NASA Planet Hunter Finds Earth-sized World In 'Goldilocks Zone'
NASA's planet hunter satellite TESS has discovered an Earth-sized world within the habitable range of its star, which could allow the presence of liquid water.
Another first for the Transiting Exoplanet Survey Satellite is its discovery of a world orbiting two stars, evoking the planet Tatooine from Star Wars but unlikely to be hospitable to life as we know it.
The potentially habitable planet, named "TOI 700 d," is relatively close to Earth -- only 100 light years away, NASA's Jet Propulsion Laboratory announced during the winter American Astronomical Society meeting in Honolulu, Hawaii on Monday.
Proxima Centauri, the closest star to Earth, is just over four light years away.
"TESS was designed and launched specifically to find Earth-sized planets orbiting nearby stars," said Paul Hertz, NASA astrophysics division director.

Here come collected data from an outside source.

(** For a conforming sample, a row covers its combination when its conditions hold. *)
Lemma covers_applies schema s c t :
  conforms schema s -> is_combination (getTaskEnumFields schema) c -> sample_has s c ->
  Forall (declared schema) (task_conditions t) ->
  covers c (task_conditions t) = task_applies s t.
Proof.
  intros Hconf Hc Hs Hd. unfold covers, task_applies.
  induction Hd as [|k ks (f & values & Hf & Hb & He & Hv) _ IH]; [done|].
  cbn [forallb]. rewrite IH. f_equal. clear IH.
  destruct (Hconf _ _ Hf) as [_ Hen]. destruct (Hen Hb values He) as (text & Ht & Hin).
  assert (tk_field k ∈ c.*1) as Hk.
  { rewrite (combination_keys _ _ Hc). apply list_elem_of_fmap. exists (tk_field k, f).
    split; [done|]. apply enum_fields_elem. split; [by apply assoc_get_In|].
    unfold is_enum_field. cbn [snd]. rewrite He. destruct values; [by apply not_elem_of_nil in Hin|done]. }
  destruct (assoc_get (tk_field k) c) as [v|] eqn:Eg.
  2: { apply assoc_get_None in Eg. done. }
  apply assoc_get_In, Hs in Eg as Hv'. rewrite Ht in Hv'. injection Hv' as ->.
  unfold task_holds, usage_text. by rewrite Ht.
Qed.

Lemma find_ext {A} (f g : A -> bool) l :
  Forall (fun x => f x = g x) l -> List.find f l = List.find g l.
Proof. induction 1 as [|x l Hx _ IH]; cbn; [done|]. by rewrite Hx, IH. Qed.

Lemma find_last {A} (f : A -> bool) l x : list.last l = Some x -> f x = true -> exists y, List.find f l = Some y.
Proof.
  induction l as [|a l IH]; [done|]. cbn [list.last List.find]. intros Hl Hx.
  destruct (f a) eqn:Ea; [eauto|]. destruct l as [|b l]; [by injection Hl as ->; congruence|]. auto.
Qed.

Lemma matrix_rows expression schema tiers rows :
  parseTaskTiersFromExpr expression schema false = Ok tiers ->
  tryParseTaskMatrixConfig expression schema = Ok (Some rows) ->
  exists fallback, list.last tiers = Some fallback /\ task_conditions fallback = [] /\
    rows = map (matrix_row (getTaskNumberFields schema) tiers fallback) (getTaskEnumCombinations schema).
Proof.
  intros Ht. unfold tryParseTaskMatrixConfig. destruct (negb (nonempty expression)); [done|].
  rewrite Ht. cbn [mbind result_bind]. intros [= Hr].
  destruct (list.last tiers) as [fb|]; [|done]. exists fb. split; [done|].
  destruct (task_conditions fb) eqn:Ec; [|done]. split; [done|].
  destruct (negb _); [done|]. by injection Hr as <-.
Qed.

Lemma parse_tiers_chain expression schema tiers :
  parseTaskTiersFromExpr expression schema false = Ok tiers -> tiers <> [] ->
  exists node, readTaskTierChain schema false node = Some tiers.
Proof.
  unfold parseTaskTiersFromExpr. intros Ht Hne.
  destruct (_ || _); [by injection Ht as <-|].
  apply result_bind_ok in Ht as ([billingExpr rules] & _ & [= <-]).
  destruct (compile billingExpr) as [c|]; [|done].
  destruct (readTaskTierChain schema false (ce_ast c)) as [l|] eqn:El; [by exists (ce_ast c)|done].
Qed.
End matrix.
(* ===== verification/OptionFacts.v ===== *)
(** * Editing, synchronising and saving stored prices

    What [PricingOptions] does to the prices of each model. *)

From Stdlib Require Import String.
From stdpp Require Import sets.
From S2P Require Import Prelude JsNumber JsString JsText Ast Request Json JsonFacts JsonText.
From S2P Require Import BillingExpr PricingModel PricingOptions.

#[local] Open Scope nat_scope.

(** ** Keys of provider prices *)

Lemma plugin_key_no_colon plugin : is_plugin_key plugin = true -> forall c, c ∈ plugin -> c <> 58%N.
Proof.
  intros H c Hc ->. destruct plugin as [|d rest]; [done|]. cbn [is_plugin_key] in H.
  apply andb_true_iff in H as [[Hd Hr]%andb_true_iff _]. apply elem_of_cons in Hc as [<- |Hc]; [by vm_compute in Hd|].
  rewrite forallb_forall in Hr. apply list_elem_of_In, Hr in Hc. by vm_compute in Hc.
Qed.

Lemma position_plugin plugin rest : (forall c, c ∈ plugin -> c <> 58%N) ->
  position_of (plugin ++ u "::" ++ rest) (u "::") = Some (length plugin).
Proof.
  induction plugin as [|c plugin IH]; intros H; [done|]. cbn [app position_of].
  assert (starts_with (c :: plugin ++ u "::" ++ rest) (u "::") = false) as ->.
  { destruct (starts_with _ _) eqn:E; [|done]. apply starts_with_app in E as [t [= E _]]. by destruct (H c ltac:(left)). }
  rewrite IH; [done|]. intros d Hd. apply H. by right.
Qed.

Definition plugin_ok (plugin name : str) : bool := is_plugin_key plugin && nonempty (trim name).

Lemma split_plugin_key plugin name : plugin_ok plugin name = true ->
  splitPluginBillingExprKey (plugin_key_of plugin name) = Some (plugin, name).
Proof.
  intros [Hp Hn]%andb_true_iff. unfold splitPluginBillingExprKey, plugin_key_of.
  rewrite position_plugin by by apply plugin_key_no_colon. destruct plugin as [|c plugin]; [done|].
  set (p := c :: plugin) in *. change (length p) with (S (length plugin)). cbv iota beta.
  change (S (length plugin)) with (length p). rewrite take_app_length, drop_app.
  rewrite (drop_ge p) by lia. cbn [app].
  replace (length p + 2 - length p) with 2 by lia. change (drop 2 (u "::" ++ name)) with name.
  by rewrite Hp, Hn.
Qed.

Lemma split_plugin_inv key plugin name : splitPluginBillingExprKey key = Some (plugin, name) ->
  key = plugin_key_of plugin name /\ plugin_ok plugin name = true.
Proof.
  unfold splitPluginBillingExprKey, plugin_ok. destruct (position_of key (u "::")) as [n|] eqn:E; [|done].
  destruct n as [|n]; [done|]. destruct (negb _ || negb _) eqn:Eo; [done|]. intros [= <- <-].
  apply orb_false_iff in Eo as [Hp%negb_false_iff Hn%negb_false_iff]. split; [|by apply andb_true_iff].
  unfold plugin_key_of. change (S (n + 2)) with (S n + 2). clear Hp Hn.
  revert E. generalize (S n). clear n. induction key as [|c key IH]; intros n; cbn [position_of]; [done|].
  destruct (starts_with (c :: key) (u "::")) eqn:Es.
  - intros [= <-]. apply starts_with_app in Es as [t Et]. rewrite Et. done.
  - destruct (position_of key (u "::")) as [k|] eqn:Ek; [|done]. intros [= <-]. cbn [take drop Nat.add app].
    f_equal. by apply IH.
Qed.

(** ** Where a price is stored *)

(** The entry of an option that holds a price of a model; for the last key, the
    price of a provider. *)
Definition slot (key : PricingKey) (name plugin : str) : option str :=
  match key with
  | PK_plugin_billing_expr => if plugin_ok plugin name then Some (plugin_key_of plugin name) else None
  | _ => Some name
  end.
(** The price a reader finds. *)
Definition expression_of_plugin (models : PricingMap) (name plugin : str) : option str :=
  assoc_get plugin (default [] (plugin_exprs (values_of models name))).
Definition cell_of (values : PricingValues) (key : PricingKey) (plugin : str) : option value :=
  match key with
  | PK_plugin_billing_expr => VString <$> assoc_get plugin (default [] (plugin_exprs values))
  | _ => scalar_value <$> price_of values key
  end.
Definition cell (models : PricingMap) (key : PricingKey) (name plugin : str) : option value :=
  cell_of (values_of models name) key plugin.

Lemma slot_plugin_inj name plugin name' plugin' s :
  slot PK_plugin_billing_expr name plugin = Some s -> slot PK_plugin_billing_expr name' plugin' = Some s ->
  name = name' /\ plugin = plugin'.
Proof.
  cbn. destruct (plugin_ok plugin name) eqn:E; [|done]. destruct (plugin_ok plugin' name') eqn:E'; [|done].
  intros [= <-] [= Hs]. apply split_plugin_key in E, E'. rewrite Hs, E in E'. by injection E' as -> ->.
Qed.

(** Entries that can be read. *)
Definition scalar_ok (v : value) : Prop := match v with VNumber _ | VString _ => json_ok v | _ => False end.
Definition entry_ok (key : PricingKey) (entry : str * value) : Prop :=
  Forall code_unit (fst entry) /\ scalar_ok (snd entry) /\
  match key with
  | PK_plugin_billing_expr => is_Some (splitPluginBillingExprKey (fst entry)) /\ exists s, snd entry = VString s
  | _ => True
  end.

(** A step over a case of [PricingKey]: the last key and the others. *)
Lemma key_cases key : key = PK_plugin_billing_expr \/ key <> PK_plugin_billing_expr.
Proof. destruct (decide (key = PK_plugin_billing_expr)); tauto. Qed.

TESS initially misclassified the star, which meant the planets appeared larger and hotter than they actually are. But several amateur astronomers, including high school student Alton Spencer -- who works with members of the TESS team -- identified the error.
"When we corrected the star's parameters, the sizes of its planets dropped, and we realized the outermost one was about the size of Earth and in the habitable zone," said Emily Gilbert, a graduate student at the University of Chicago.
The discovery was later confirmed by the Spitzer Space Telescope.
A few other similar planets have been discovered before, notably by the Kepler Space Telescope, but this is the first discovered by TESS, which was launched in 2018.
TESS stabilizes on one area of the sky to detect whether objects -- planets -- pass in front of stars, which causes a temporary drop in the stars' luminosity. This allows TESS to infer the presence of a planet, its size and orbit.
Star TOI 700 is small, about 40 percent of our Sun's size and only about half as hot.
TESS discovered three planets in orbit, named TOI 700 b, c and d. Only "d" is in the so-called "Goldilocks zone," not too far from and not too close to the star, where the temperature could allow the presence of liquid water.
The name is an allusion to the fairy tale "Goldilocks and the Three Bears," in which a young girl samples three bowls of porridge and finds that one is "just right -- not too hot and not too cold."
TOI 700 d is about 20 percent larger than Earth and orbits its star in 37 days. It receives 86 percent of the energy that Earth receives from the Sun.
It remains to be seen what d is made of. Researchers have generated models based on the size and type of star in order to predict d's atmospheric composition and surface temperature.
In one simulation, NASA explained, the planet is covered in oceans with a "dense, carbon-dioxide-dominated atmosphere similar to what scientists suspect surrounded Mars when it was young."
The planet is tidally locked to TOI 700, meaning that one side always faces the star, in the same way that Earthlings never see the "dark side" of the Moon.
This synchronous rotation meant that, in another model, one side of the planet was constantly covered in clouds.
A third simulation predicted an all-land world, where winds flow from the planet's dark side to its light one.
Multiple astronomers will observe the planet with other instruments, in order to obtain new data that may match one of NASA's models.
Another discovery announced at the meeting was TESS's first finding of an exoplanet orbiting two stars instead of one, also known as a circumbinary planet.
The announcement prompted comparisons with Luke Skywalker's home world of Tatooine in the "Star Wars" movie series, with its bewitching double sunsets.
But the newly found planet's size alone -- it is 6.9 times larger than Earth, almost the size of Saturn -- makes it unlikely to be livable.
Named TOI 1338 b, it is the only planet in the TOI 1338 system, which lies 1,300 light-years away in the constellation Pictor, and orbits its stars every 95 days.
The two stars orbit each other every 15 days. One is about 10 percent bigger than our Sun, while the other is cooler, dimmer and only one-third the Sun's mass.
TOI 1338 b was identified by Wolf Cukier, a high school student who had an internship with NASA last summer.
The system had been flagged as an eclipsing binary, where two stars circle around each other and eclipse each other from our point of view. But after going over the data, Cukier realized that a planet was present too.
Circumbinaries are difficult to detect, and scientists have now confirmed about two dozen, with the first discovered in 1993.